Plasma storage freezers are not designed for the rapid cooling necessary to maximize yields of cryoprecipitate from Fresh Frozen Plasma (FFP), which must be frozen within 8 hours of collection. Fast temperature pulldown is the key to improved throughput and a better product when it comes to the universal need for a rapid cooling freezer such as a contact shock freezer.
Generally, there are two methods for bulk plasma preparatory freezing. The most prevalent is air-phase blast freezing, wherein plasma bags are loaded into a chamber and cooled with a high volume of low-temperature air. However, a newer, more innovative technique, known as Contact Shock Freezing, offers more advantages than air-phase processing.

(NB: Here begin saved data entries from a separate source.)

Record benchlist := mkBenchlist {
  failureStreaks : gmap (list Z) failureStreak;
  benchlistSet : gset (list Z);
  benchedHeap : hstate (K := list Z) (V := Z);
  resetTimer : bool;                   (* a message is pending *)
  b_phase : run_phase;
  b_events : list bevent;              (* what [benchable] was told *)
  numBenched : Z;
  weightBenched : Z;
}.

Record bench_config := mkBenchConfig {
  threshold : Z;
  minimumFailingDuration : Z;
  bench_duration : Z;
  maxPortion : float64;
}.

Definition before (x y : Z) : bool := bool_decide (x < y)%Z.

(** The timer of [run] is created to fire at once. *)
Definition NewBenchlist (cfg : bench_config) (now : Z) : option benchlist :=
  if f64_lt (maxPortion cfg) (f64_of_Z 0) || f64_le (f64_of_Z 1) (maxPortion cfg) then None
  else Some (mkBenchlist ∅ ∅ NewMap false (RSelect now) [] 0 0).

Definition set_streaks (s : gmap (list Z) failureStreak) (b : benchlist) : benchlist :=
  mkBenchlist s (benchlistSet b) (benchedHeap b) (resetTimer b) (b_phase b) (b_events b) (numBenched b) (weightBenched b).
Definition set_phase (p : run_phase) (b : benchlist) : benchlist :=
  mkBenchlist (failureStreaks b) (benchlistSet b) (benchedHeap b) (resetTimer b) p (b_events b) (numBenched b) (weightBenched b).
Definition set_reset (r : bool) (b : benchlist) : benchlist :=
  mkBenchlist (failureStreaks b) (benchlistSet b) (benchedHeap b) r (b_phase b) (b_events b) (numBenched b) (weightBenched b).

(** [time.Time.Sub] saturates. *)
Definition time_Sub (t u : Z) : Z := Z.max (- 2 ^ 63) (Z.min (2 ^ 63 - 1) (t - u)).

Section ops.
Context {E : Type} (cfg : bench_config).

Definition IsBenched (nodeID : list Z) (b : benchlist) : bool := bool_decide (nodeID ∈ benchlistSet b).

Definition RegisterResponse (nodeID : list Z) (b : benchlist) : benchlist :=
  set_streaks (delete nodeID (failureStreaks b)) b.

(** When the node may be unbenched: between half the duration and the duration from now. *)
Definition benchedUntil (now : Z) (rnd : float64) : option Z :=
  let minBenchDuration := Z.quot (bench_duration cfg) 2 in
  let minBenchedUntil := (now + minBenchDuration)%Z in
  let maxBenchedUntil := (now + bench_duration cfg)%Z in
  let diff := time_Sub maxBenchedUntil minBenchedUntil in
  delay ← f64_trunc (f64_mul rnd (f64_of_Z diff));
  Some (minBenchedUntil + delay)%Z.

(** The stake benched with the node, when the node may be benched. *)
Definition may_bench (v : stakes E) (nodeID : list Z) (b : benchlist) : option Z :=
  let validatorStake := st_GetWeight v nodeID in
  if bool_decide (validatorStake = 0)%Z then None
  else
    match st_SubsetWeight v (benchlistSet b) with
    | Err _ => None
    | Ok benchedStake =>
        match Add 64 benchedStake validatorStake with
        | Err _ => None
        | Ok newBenchedStake =>
            match st_TotalWeight v with
            | Err _ => None
            | Ok totalStake =>
                let maxBenchedStake := f64_mul (f64_of_Z totalStake) (maxPortion cfg) in
                if f64_lt maxBenchedStake (f64_of_Z newBenchedStake) then None else Some newBenchedStake
            end
        end
    end.

Definition bench (v : stakes E) (nodeID : list Z) (now : Z) (rnd : float64) (b : benchlist) : option benchlist :=
  match may_bench v nodeID b with
  | None => Some b
  | Some newBenchedStake =>
      until ← benchedUntil now rnd;
      '(_, h) ← Map_Push before nodeID until (benchedHeap b);
      Some (mkBenchlist (delete nodeID (failureStreaks b)) (benchlistSet b ∪ {[nodeID]}) h true (b_phase b)
              (b_events b ++ [Benched nodeID]) (Z.of_nat (Map_Len h)) newBenchedStake)
  end.

(** [now] and [now'] are the times read by [RegisterFailure] and by [bench]. *)
Definition RegisterFailure (v : stakes E) (nodeID : list Z) (now now' : Z) (rnd : float64) (b : benchlist) : option benchlist :=
  if bool_decide (nodeID ∈ benchlistSet b) then Some b
  else
    let streak := default (mkStreak None 0) (failureStreaks b !! nodeID) in
    let first := default now (firstFailure streak) in
    let streak := mkStreak (Some first) (wrapS 64 (consecutive streak + 1)) in
    let b := set_streaks (<[nodeID := streak]> (failureStreaks b)) b in
    if bool_decide (threshold cfg ≤ consecutive streak)%Z && bool_decide (first + minimumFailingDuration cfg < now)%Z
    then bench v nodeID now' rnd b else Some b.

(** The loop of [removedExpiredNodes]; every turn takes a node off the heap. *)
Fixpoint expire_loop (fuel : nat) (now : Z) (b : benchlist) : option benchlist :=
  match fuel with
  | O => None
  | S fuel =>
      next ← Map_Peek (benchedHeap b);
      match next with
      | None => Some b
      | Some (_, next) =>
          if before now next then Some b
          else
            '(popped, h) ← Map_Pop before (benchedHeap b);
            '(nodeID, _) ← popped;
            expire_loop fuel now
              (mkBenchlist (failureStreaks b) (benchlistSet b ∖ {[nodeID]}) h (resetTimer b) (b_phase b)
                 (b_events b ++ [Unbenched nodeID]) (numBenched b) (weightBenched b))
      end
  end.

Definition removedExpiredNodes (v : stakes E) (now : Z) (b : benchlist) : option benchlist :=
  b ← expire_loop (S (Map_Len (benchedHeap b))) now b;
  let weight := match st_SubsetWeight v (benchlistSet b) with Ok w => w | Err _ => weightBenched b end in
  Some (mkBenchlist (failureStreaks b) (benchlistSet b) (benchedHeap b) (resetTimer b) (b_phase b) (b_events b)
          (Z.of_nat (Map_Len (benchedHeap b))) weight).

Though both methods freeze plasma more rapidly than a freezer designed primarily for storage only, there are key differences between contact shock freezers and blast freezers. When blast freezers were initially introduced to the market, they offered the advantages of faster freezing times and rapid cooling that was far safer for personnel than dry ice. The result was quicker, safer yields. Since that time, however, demands for FFP and cryoprecipitate have continued to increase. What’s more, research has shown that plasma frozen more rapidly provides increased yields of cryoprecipitate.
Contact Shock Freezers offer significant advantages over conventional air phase blast freezers for rapid freezing of plasma and related products. Contact shock freezing uses refrigerated contact plates, rather than air phase cooling, on both sides of the bag to bring temperatures down to the desired temperature in a fraction of the time. Bags are placed at a slight angle and then uniformly frozen to ensure a reference bubble, which can be used to indicate inadvertent thawing once the plasma is stored. The plate freezing methodology also creates a flat, consistently frozen bag that can be more easily stored than bags from a blast freezer that might exhibit lumpiness.
B Medical Systems’ solutions are designed to help blood banks and blood transfusion centers increase yield, improve throughput from one load to the next, achieve the most efficient freezing times, and prepare plasma bags for long-term storage in conventional plasma freezers. Freeze times for 30 standard 350ml bags from ambient to -30°C are generally 30 minutes or less.